Mieszkaniec Działdowa stał się ofiarą oszustwa, tracąc znaczną kwotę 5000 złotych na zakup i montaż systemu fotowoltaicznego. Osoba podająca się za przedstawiciela firmy, która miała zająć się instalacją, pobrała zaliczkę, po czym zniknęła bez śladu. Pokrzywdzony zgłosił incydent na policję, alarmując tym samym o zagrożeniu związanym z tego typu oszustwami.

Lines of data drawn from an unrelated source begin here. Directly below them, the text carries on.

(* ===== verification/Prelude.v ===== *)
(** * Verification of the Paimon full-text index library

    A development for the Rust crates under [src/]: [core] (the index
    library), [ffi] (its C interface) and [jni] (its Java bridge).  The library
    puts a full-text index of the Tantivy search engine into one archive file
    and searches it there.  A shallow embedding: a definition keeps the name of
    the function or type it models, and each file says which source it follows.

    ** The program and the files

    Writing.  Options become a configuration ([Tokenizer], [Config]: tokenizer.rs,
    config.rs); the configuration becomes a schema and a text analyzer
    ([Analyzer]: index.rs); documents go to the engine, and the files the engine
    leaves in a temporary directory are streamed into an archive ([Writer]:
    index.rs, [Storage]: storage.rs).  The archive is the envelope: magic,
    version, length and text of a JSON header ([Json], [HeaderJson]: the [serde]
    derives), then the files one after the other.

    Reading.  The header is read and validated ([Storage]); the archive becomes a
    read-only directory for the engine, with a cache of blocks shared by all
    handles ([Archive]: archive_directory.rs); a query text is decoded
    ([Query]: query.rs), checked and turned into a query of the engine
    ([BuildQuery]: index.rs), whose own parts (the demoting scorer, the sorted set,
    the prefixed automaton in [Scorers], the fuzzy term query and its weight in
    [Fuzzy]) are those of index.rs; [Reader] (index.rs) opens an archive and
    searches it, one call after the other; [ReaderConc] (index.rs) interleaves
    calls on one reader, with the mutex that guards the engine's reader and every
    read of the engine as atomic actions.  [Icu] (tokenizer/icu.rs) is the
    tokenizer over word boundaries.

    Boundaries.  [IoLayer] (io.rs) has the traits for positional reads and
    writes, as classes with their promises, the counters, and the in-memory
    implementations.  [Native] has what both foreign interfaces share: texts of
    errors, UTF-8 decoding, computations that may return, panic or be undefined.
    [Ffi] (ffi/src/lib.rs) is the C interface over the caller's memory and live
    handles, [Jni] (jni/src/lib.rs) the native methods over the state of a Java
    virtual machine.

    Shared.  [Prelude] (this file) has results, state-passing computations with
    errors ([ST]: an error keeps the state reached, as a Rust [&mut] does) and
    their postconditions ([wp]), lists and slices measured in [Z], loops of
    assignments, and the tactics.  [RustStd] has what the crates use of the
    standard library: machine integers with their widths, big-endian encodings,
    panics as values ([Fault]: an error, or a panic with its payload) with the
    operations that panic (overflow checks, a vector longer than [isize::MAX], a
    slice out of range), strings as lists of scalar values, path components,
    binary32 floats.
    [Error] (error.rs) keeps messages as the fragments the code formats.

    A file [XSpec] (or [QueryLaws], [ArchiveConc], [JavaRoundtrip]) holds the theorems about [X].
    [ToyEngine], [ToyProgs] and [ToyJava] are small instances of the parameters,
    on which the models run; every theorem with hypotheses is applied to a concrete input.
    [MiniEngine], with the analyzers of [MiniAnalysis], is an engine whose index
    is in the archive, whose terms come from the crate's ICU tokenizer where it is
    configured, and whose searches run the crate's own weights and scorers.  [Conformance] runs the tests of the
    repository that need no search, the golden archive included, and [EndToEnd]
    those that write an index, open it and search it, through the crate and
    through the C interface, with that engine.

    ** What the theorems show

    - The archive ([StorageSpec]): what is written reads back; [read_header]
      accepts exactly the archives of valid headers; files do not overlap; a
      failed write leaves a prefix; streaming equals writing from memory; every
      buffer, batch and header read is bounded.
    - The directory ([ArchiveSpec]): it refines the map from paths to contents,
      so caching and eviction never show; eviction is first in, first out; a
      read panics exactly where no vector holds its range or an overflow check
      fires, so never for files of at most [isize::MAX] bytes, but an accepted
      header can name a longer one.  [ArchiveConc] interleaves threads at the granularity of the
      cache's mutex: every interleaving returns the right bytes, a read panics
      where it would alone, a call returns
      after at most six of its own steps, a thread alone is the sequential code.
    - Configuration ([Config]): exactly the valid ones are accepted, the result
      does not depend on the order of the options unless two name one setting.
    - Queries ([QueryLaws], [BuildQuerySpec]): decoding terminates and inverts
      encoding; building succeeds exactly for acceptable queries, and the built
      query matches exactly the documents the query describes.
    - Scorers ([ScorersSpec]) and the ICU tokenizer ([Icu]): the demoted scores,
      the capped expansion of terms, the language of the automaton, and the
      tokens with their offsets.  [FuzzySpec] composes them: the documents of a
      fuzzy token, from [build_token_query] to the postings, are those of the
      first words of the dictionary within the edit distance and the prefix.
    - Writer and reader ([WriterSpec], [ReaderSpec]): counted and logged
      documents, a single write, the written archive opens again with the
      writer's files, and a search returns the rows its query describes, each
      with its score, the best first.
    - Concurrent searches ([ReaderConcSpec]): under every interleaving of calls on
      one reader, each call that finishes has the result of the same call alone,
      no read panics and one at a time holds the lock; every run ends, with
      every call finished.
    - C ([FfiSpec]): a program that passes null or valid pointers never meets
      undefined behaviour, and a panic of the core (of the engine, or of a read)
      is a failure like any other; failures set the error text; searches fill the
      caller's arrays with the rows and scores of the answer; a written file opens
      again through the callbacks.
    - Java ([JniSpec]): no undefined behaviour for handles that are 0 or live,
      and exceptions for failures; but nothing catches a panic there: a method
      aborts the process exactly when the core panics behind it;
      files implemented in Java keep the promises of the traits; result objects
      hold the rows and scores of the answer.  [JavaRoundtrip]: when the machine
      and the input refuse nothing, reads of up to [i32::MAX] bytes succeed, and
      an index written through Java opens again through Java.

    ** Parameters

    Code that is not part of the repository is a class, with what the program
    relies on as the laws of a second class: the engine ([WriterEngine],
    [ReaderEngine], [SchemaEngine], [TokenizerRegistry], [AnalysisEngine],
    [DocSet], [Scorer], [Weight], [DFA], [LevenshteinApi], [TermApi],
    [InvertedIndexApi], [SegmentApi]; laws [SchemaLaws], [RegistryLaws],
    [LogsDocuments], [SearchLaws], [RankLaws], [Enumerates], [Scores],
    [LevenshteinLaws], [TermLaws], [InvertedIndexLaws]; for interleavings, its
    computations as programs of reads, [EngineProgs], that stay inside the files,
    [EngineInside]), the text level of JSON
    ([JsonText], with the round trip of exact documents), the segmenter, the
    callbacks of a C program ([WriteCallbacks], [ReadCallbacks]) and the
    environment of a Java virtual machine ([JNIEnv]; laws [JavaFiles],
    [JavaResults], [JavaObliging], [JavaReferences]).  The toolchain's Unicode
    tables ([Unicode]), the pointer width ([Platform]), overflow checks
    ([Profile]), the order of a hash map ([HashOrder]) and the display of floats
    ([Display]) are classes too.  An allocator is the address a new handle gets.

    ** Loops

    Structural recursion where the source iterates over a collection.  With fuel:
    the eviction loop (as many rounds as the queue has entries: each round
    removes one), the loop that copies a file ([copy_fuel]: every round but the
    last copies a full buffer), [advance] of the ICU stream ([advance_fuel]:
    boundaries and bytes of the text, each round consumes one) and the decoding
    of queries (the depth of the JSON tree plus one).  For each a theorem or lemma
    shows that the fuel suffices.  The interleavings have no fuel: they are step
    relations, and the relation of steps is well founded.

    ** Not modelled, and why

    - [lib.rs] (re-exports), and the bindings and tools in Java and Python.
    - The test of an archive of ten thousand documents; of the test of two preads
      at once, the wait for the clock: the model has the schedules instead.
    - Panics of the query parser and of the tokenizers of the engine, and
      allocations that fail for want of memory.  The operations of the engine
      that read or write an index do panic in the model ([Fault]); the panic of a
      schema with a repeated field is shown not to happen; a panic under the
      lock of the engine's reader poisons it.
    - The temporary directory on disk: a listing of its entries, with the result
      of each system call, is what the writer sees of it.
    - Messages of [serde_json] and of the engine: carried as opaque texts.
    - C callbacks and Java files may change the state they act on, but a reader
      owns the state behind its C input; sharing it between readers is outside
      the model.  Objects of different types in the caller's memory do not
      overlap. *)

From stdpp Require Export base tactics list gmap strings sorting.
From Stdlib Require Export ZArith Lia.
From Stdlib Require Export Init.Byte.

Incydent miał miejsce, gdy 76-letni mężczyzna zdecydował się na instalację paneli słonecznych. W trakcie negocjacji z rzekomym sprzedawcą złożył zaliczkę w wysokości 5000 złotych. Po pewnym czasie, gdy oczekiwał na telefon w sprawie montażu, doszło do trudności w kontakcie, ponieważ telefon przedstawiciela okazał się nieaktywny. Tym samym senior postanowił zgłosić sprawę Policji, stając się świadkiem niebezpieczeństw związanych z oszustwami na rynku usług fotowoltaicznych.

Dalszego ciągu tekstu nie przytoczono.